OK, got it. So what is new?

 

Well, since the introduction of the HPV vaccine Gardasil to 12-13 year old girls in 2008, infections with the 2 HR-HPV types most responsible for cervical cancer cases (types 16 & 18) have reduced by 86% in England. These vaccinated women are now beginning to enter the UK’s cervical cancer screening programme.

It was recommended in 2016 by the UK National Screening Committee that HPV testing should be the first test in cervical screening, rather than looking at cervical cells under the microscope (‘cytology’). They also recommended that cytology should only be used as a triage on what to do next in a woman found to be HR-HPV positive. HPV testing is also a more appropriate test for previously vaccinated women because the incidence of cell changes seen on cytology will be much lower.
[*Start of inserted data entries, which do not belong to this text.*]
Lemma transformApiResponse_eq (response : value)
    (t : option (value → completion value)) :
  transformApiResponse response t =
    if nullish response then throw_TypeError
    else
      data ← match t with
             | Some f => f (get_opt response "data")
             | None => mret (get_opt response "data")
             end;
      if negb (ToBoolean (get_opt response "message"))
         || convertible (get_opt response "message")
      then mret (object [
        ("success", Bool (strict_neq_false (get_opt response "success")));
        ("data", data);
        ("message", if ToBoolean (get_opt response "message")
                    then Str (printed (get_opt response "message"))
                    else Undefined)])
      else throw_conversion_TypeError.
Proof.
  destruct (nullish response) eqn:Hn; [by destruct response|].
  unfold transformApiResponse. rewrite !(get_defined response) by done.
  cbn [mbind completion_bind]. rewrite String_if_eq.
  destruct t as [f|]; [destruct (f _); [|done]|];
    cbn [mbind completion_bind mret completion_ret];
    by destruct (negb _ || convertible _).
Qed.

Lemma transformApiResponse_Normal (response : value)
    (t : option (value → completion value)) (out : value) :
  transformApiResponse response t = Normal out →
  ∃ data,
    match t with
    | Some f => f (get_opt response "data") = Normal data
    | None => data = get_opt response "data"
    end ∧
    out = object [
      ("success", Bool (strict_neq_false (get_opt response "success")));
      ("data", data);
      ("message", if ToBoolean (get_opt response "message")
                  then Str (printed (get_opt response "message"))
                  else Undefined)].
Proof.
  rewrite transformApiResponse_eq. destruct (nullish response); [done|].
  destruct t as [f|].
  - destruct (f _) as [data|e]; [|done]. cbn [mbind completion_bind].
    destruct (negb _ || convertible _); [|done]. intros [= <-]. by exists data.
  - cbn [mbind completion_bind mret completion_ret].
    destruct (negb _ || convertible _); [|done]. intros [= <-]. by eexists.
Qed.

Lemma transformPaginatedResponse_Normal (response : value)
    (f : value → completion value) (out : value) :
  transformPaginatedResponse response f = Normal out ↔
  nullish response = false ∧
  pagination_convertible (effective_pagination response) = true ∧
  ∃ ys, Forall2 (λ x y, f x = Normal y) (array_items (get_opt response "data")) ys ∧
        out = paginated_literal ys (effective_pagination response).
Proof.
  split.
  - intros (Hn & Hok & ys & Hys & ->)%transformPaginatedResponse_returned.
    split; [done|]. split; [done|]. exists ys. split; [by apply mapM_Normal|done].
  - intros (Hn & Hok & ys & Hys%mapM_Normal & ->).
    by rewrite transformPaginatedResponse_eq, Hys, Hok.
Qed.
This has come in to effect since the start of 2019, although some areas in England have been piloting HPV testing as first line for some time.

HPV testing is done on the same sample taken like a conventional smear test so there are no changes to the way a smear test is performed, it is just the results that will look different to you by saying either HR-HPV negative or HR-HPV positive, rather than the usual ‘normal cells/negative’ or ‘abnormal cells’.

Up to 90% of women will test negative for HR-HPV on their smear test and will quickly be returned to the routine smear screening interval, as the chances of developing cervical cancer within the next 5 years without HR-HPV are very small.

It a woman turns out to be HR-HPV positive, then their sample will undergo further tests for cytology and if this is normal, then they should be set for a recall test in 12 month’s time. If the cytology is abnormal, then the woman will need a specialist referral for colposcopy (a more detailed look at the cervix via a microscope).

We have already seen a few women in clinic who have received their smear test result with HR-HPV positive and have been upset about this result as they can not understand how they got the virus and assume it must have been from an unfaithful partner as they never tested positive for HR-HPV before. However as explained above, HR-HPV was not routinely tested for in smear tests before, so the likelihood is that they have probably had it for a while and are in the unfortunate 30% who don’t clear the virus within 2 years of infection. In these circumstances, I take my time to listen to her concerns, explain to the woman about persistent HR-HPV with no blame able to be placed on a partner as is often done with a ‘typical STD’, and explain that with further testing and treatment, we can stop progression to cervical cancer, so it is good we found out now with the new testing.

 

Take home points:

  • Women should have cervical screening, even if they’ve only had vaginal penetration by a finger or a sex aid
  • Men who have transitioned from female and still have a cervix should also be screened.
  • There is no change to the smear test procedure, it is just the results that will be displayed differently.
  • Cervical screening saves lives. Such a quick and simple procedure should not be put off for the sake of embarrassment over genital appearance or smell.
  • Participation in national screening programmes is a choice, and women are freely entitled to opt out if they are fully counselled on the implications of missing said screening. Even if a woman withdraws from cervical screening, she can change her mind at any time and re-enter the programme easily.